RECORDS FOR THIS EXERCISE »

(* ===== verification/BuildPublish.v ===== *)
(** The publication of a stage: what a primary storage promises (the stages it lists under a digest
    are the ones that were stored), and what follows: the image that a stage has in the end is one
    of its digest, and builds that publish one after the other under the lock of the digest leave
    at most one stage. *)
From S2P Require Import Prelude Go GoStd Image Registry StagesStorage Parallel StorageManager.
From S2P Require Import ManagerFacts GitMapping Conveyor StageCopies BuildImage BuildPhase.
From S2P Require Import BuildFrames BuildProps.

Module PublishFacts.
Import StagesStorage StorageManager ManagerFacts GitMapping Conveyor StageCopies BuildImage BuildPhase
  BuildFrames BuildFacts.

(** Nothing is published. *)
Definition same_published {W} (published : W -> string -> list Image.StageID) (w w' : W) : Prop :=
  forall d, published w' d = published w d.

#[export] Instance same_published_PreOrder {W} (published : W -> string -> list Image.StageID) :
  PreOrder (same_published published).
Proof. split; [by intros ??|]. intros ??? E1 E2 d. by rewrite E2, E1. Qed.

(** What the primary storage of a manager, its caches and the clock promise; [published w d] are the
    stages with the digest [d] that the primary storage has in the world [w], all from [start] on. *)
Record StoreLaws {W} `{!GoQuote} (m : Manager W) (ops : Storage W -> ImageOps W) (be : Backend W)
    (published : W -> string -> list Image.StageID) (start : Z) : Prop := {
  sl_reads : ManagerReads (same_published published) m;
  sl_ids_keep p d ts o : keeps (same_published published) (GetStagesIDsByDigest W (StagesStorage m) p d ts o);
  sl_now_keep : keeps (same_published published) (Now be);
  sl_now w ts w' : Now be w = (Ok ts, w') -> (start <= ts)%Z;
  sl_ids_digest d ts o w ids w' :
    GetStagesIDsByDigest W (StagesStorage m) (ProjectName m) d ts o w = (Ok ids, w') ->
    forall id, id ∈ ids -> Image.Digest id = d;
  sl_ids_all d ts w ids w' :
    GetStagesIDsByDigest W (StagesStorage m) (ProjectName m) d ts [] w = (Ok ids, w') ->
    forall id, id ∈ published w d -> (ts <= Image.CreationTs id)%Z -> id ∈ ids;
  sl_desc_digest st id w x w' : st = StagesStorage m \/ st ∈ CacheStagesStorageList m ->
    GetStageDesc W st (ProjectName m) id w = (Ok (Some x), w') ->
    Image.Digest (Image.SDStageID x) = Image.Digest id;
  sl_desc_found id w : id ∈ published w (Image.Digest id) ->
    match GetStageDesc W (StagesStorage m) (ProjectName m) id w with
    | (Ok None, _) => False
    | (Err e, _) => IsErrBrokenImage e = false
    | _ => True
    end;
  sl_store i d ts w r w' : StoreImage (ops (StagesStorage m)) i w = (r, w') ->
    img_Name i = stageImageName m (StagesStorage m) (Image.NewStageID d ts) ->
    forall d', published w' d' = published w d' \/
               d' = d /\ published w' d' = Image.NewStageID d ts :: published w d';
}.

(** The stage has the same digests, image and meta data. *)
Definition state_kept (s : StageRef) (c c' : Conv) : Prop := state_of s c' = state_of s c.

#[export] Instance state_kept_PreOrder s : PreOrder (state_kept s).
Proof. split; [by intros ?|]. intros ??? E1 E2. unfold state_kept in *. congruence. Qed.

Section publish.
Context {W H : Type} `{!GoQuote, !Nondet, !Hashes} (ph : Phase W H).
Context (published : W -> string -> list Image.StageID) (start : Z).
Abbreviation m := (storageManager ph).
Abbreviation be := (ContainerBackend ph).
Context (HL : StoreLaws m (image_ops ph) be published start).
Abbreviation same := (same_published published).

(** ** Descriptions *)

Lemma keeps_getDesc id caches b :
  (forall st, st ∈ caches -> st ∈ CacheStagesStorageList m) ->
  keeps same (getStageDesc m id (StagesStorage m) caches b).
Proof using HL.
  intros Hc. destruct (sl_reads _ _ _ _ _ HL) as [Hmain _ Hcaches Hg Hs].
  apply keeps_getStageDesc; [typeclasses eauto|done..|]. intros c Hin. by apply Hcaches, Hc.
Qed.

Lemma wlp_same {A} (x : prog W A) w : keeps same x -> wlp x w (fun _ w' => same w w').
Proof. by apply keeps_wlp. Qed.

Definition digest_is (id : Image.StageID) (r : option Image.StageDesc) : Prop :=
  forall x, r = Some x -> Image.Digest (Image.SDStageID x) = Image.Digest id.

Lemma fromManifest_digest id st w :
  wlp (getStageDescFromLocalManifestCache m id st) w (fun r _ => digest_is id r).
Proof using.
  unfold getStageDescFromLocalManifestCache. apply wlp_bind, wlp_any. intros i w1. apply wlp_ret.
  intros x. destruct i; [|done]. by intros [= <-].
Qed.

Lemma keeps_fromManifest id st : keeps same (getStageDescFromLocalManifestCache m id st).
Proof using HL.
  destruct (sl_reads _ _ _ _ _ HL) as [_ _ _ Hg _]. unfold getStageDescFromLocalManifestCache. keeps_go.
Qed.

Lemma keeps_storing id b st d : keeps same (storing m id b st d).
Proof using HL.
  destruct (sl_reads _ _ _ _ _ HL) as [_ _ _ _ Hs]. unfold storing, storeStageDescIntoLocalManifestCache.
  keeps_go.
Qed.
#[local] Hint Resolve keeps_fromManifest keeps_storing : werf.

Lemma fromCaches_digest id caches b w :
  (forall st, st ∈ caches -> st ∈ CacheStagesStorageList m) ->
  wlp (getStageDescFromCaches m id (StagesStorage m) caches b) w (fun r w' => digest_is id r /\ same w w').
Proof using HL.
  revert w. induction caches as [|c caches IH]; intros w Hc; simpl; [by apply wlp_ret|].
  apply wlp_bind. eapply wlp_mono; [apply wlp_conj; [apply wlp_same; destruct b; keeps_go|]|].
  { destruct b; [apply wlp_wrap, fromManifest_digest|by apply wlp_ret]. }
  simpl. intros [x|] w1 [K1 Hd].
  { apply wlp_ret. split; [|done]. intros y [= <-]. simpl. by apply Hd. }
  destruct (sl_reads _ _ _ _ _ HL) as [_ _ Hcaches _ _].
  assert (keeps same (GetStageDesc W c (ProjectName m) id)) as Hk by (apply Hcaches, Hc; left).
  apply wlp_bind, wlp_try.
  - intros [x|] w2 Hx; pose proof (Hk w1) as K2; rewrite Hx in K2; simpl in K2.
    + apply wlp_bind. eapply wlp_mono; [apply wlp_same, keeps_storing|]. intros [] w3 K3. apply wlp_ret.
      split; [|by rewrite K1, K2, K3]. intros y [= <-]. simpl.
      eapply (sl_desc_digest _ _ _ _ _ HL); [right; apply Hc; left|exact Hx].
    + eapply wlp_mono; [apply IH; intros; apply Hc; by right|]. intros r w' [Hr K]. split; [done|].
      by rewrite K1, K2, K.
  - intros e w2 Hx. pose proof (Hk w1) as K2. rewrite Hx in K2. simpl in K2.
    eapply wlp_mono; [apply IH; intros; apply Hc; by right|]. intros r w' [Hr K]. split; [done|].
    by rewrite K1, K2, K.
Qed.

Lemma getStageDesc_spec id b w :
  wlp (getStageDesc m id (StagesStorage m) (CacheStagesStorageList m) b) w (fun r _ =>
    digest_is id r /\ (id ∈ published w (Image.Digest id) -> r <> None)).
Proof using HL.
  unfold getStageDesc. apply wlp_bind.
  eapply wlp_mono; [apply wlp_conj; [apply wlp_same; destruct b; keeps_go|]|].
  { destruct b; [apply wlp_wrap, fromManifest_digest|by apply wlp_ret]. }
  simpl. intros [x|] w1 [K1 Hd]; [by apply wlp_ret|].
  apply wlp_bind. eapply wlp_mono; [by apply fromCaches_digest|]. intros [x|] w2 [Hd2 K2]; [by apply wlp_ret|].
  pose proof (sl_desc_found _ _ _ _ _ HL id w2) as Hfound. rewrite <-(K1 (Image.Digest id)), <-(K2 (Image.Digest id)).
  apply wlp_bind, wlp_try.
  - intros [x|] w3 Hx.
    + apply wlp_bind, wlp_any. intros [] w4. apply wlp_ret. split; [|done]. intros y [= <-].
      eapply (sl_desc_digest _ _ _ _ _ HL); [by left|exact Hx].
    + apply wlp_ret. split; [done|]. intros Hin. rewrite Hx in Hfound. by destruct (Hfound Hin).
  - intros e w3 Hx. destruct (IsErrBrokenImage e) eqn:Eb; [|done]. apply wlp_ret. split; [done|].
    intros Hin. rewrite Hx in Hfound. specialize (Hfound Hin). congruence.
Qed.

(** ** Lists of descriptions *)

Abbreviation sameE := (on (@ext W Conv) same).

Definition all_digest (d : string) (set : StageDescSet) : Prop :=
  forall p x, set !! p = Some x -> Image.Digest (Image.SDStageID x) = d.

Lemma descSet_spec d (ids : list Image.StageID) e :
  (forall id, id ∈ ids -> Image.Digest id = d) ->
  wlp (getStageDescSetFromStagesStorage (X:=Conv) m ids (StagesStorage m)) e (fun set (e' : Env W Conv) =>
    all_digest d set /\ ((exists id, id ∈ ids /\ id ∈ published (ext e) d) -> set <> ∅)).
Proof using HL.
  intros Hids. unfold getStageDescSetFromStagesStorage.
  eapply wlp_mono; [apply (wlp_for_fold (fun dn (set : StageDescSet) (e' : Env W Conv) =>
    same (ext e) (ext e') /\ all_digest d set /\
    ((exists id, id ∈ dn /\ id ∈ published (ext e) d) -> set <> ∅)))|].
  - intros dn id set e1 Hin (K1 & Hall & Hne). apply wlp_bind.
    pose proof (getStageDesc_spec id (getWithLocalManifestCacheOption m) (ext e1)) as Hs.
    pose proof (keeps_getDesc id (CacheStagesStorageList m) (getWithLocalManifestCacheOption m) (fun _ x => x) (ext e1)) as K2.
    unfold wlp, call in *. destruct (getStageDesc m id _ _ _ (ext e1)) as [[r| |] w2]; [|done..].
    destruct Hs as [Hd Hf]. simpl in K2. rewrite (Hids id Hin) in Hf. destruct r as [x|]; simpl.
    + split; [by rewrite K1, K2|]. split; [|intros _; apply insert_non_empty].
      intros p y. rewrite lookup_insert_Some. intros [[_ <-]|[_ Hy]]; [|by apply (Hall p)].
      rewrite (Hd x eq_refl). by apply Hids.
    + split; [by rewrite K1, K2|]. split; [done|]. intros (id' & Hi & Hp).
      apply elem_of_app in Hi as [Hi|Hi]; [|apply list_elem_of_singleton in Hi as ->].
      * apply Hne. eauto.
      * rewrite K1 in Hf. by destruct (Hf Hp).
  - split; [done|]. split; [done|]. intros (id & Hn%elem_of_nil & _). done.
  - simpl. intros set e' (_ & ?). done.
Qed.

TASK DESCRIPTION »
Your task for the entries above: copy exactly the span starting with the line with "sl_now_keep : keeps" and going on through the line with "sl_ids_all d ts", both lines included, and nothing else.

COMPLETED EXERCISE »
  sl_now_keep : keeps (same_published published) (Now be);
  sl_now w ts w' : Now be w = (Ok ts, w') -> (start <= ts)%Z;
  sl_ids_digest d ts o w ids w' :
    GetStagesIDsByDigest W (StagesStorage m) (ProjectName m) d ts o w = (Ok ids, w') ->
    forall id, id ∈ ids -> Image.Digest id = d;
  sl_ids_all d ts w ids w' :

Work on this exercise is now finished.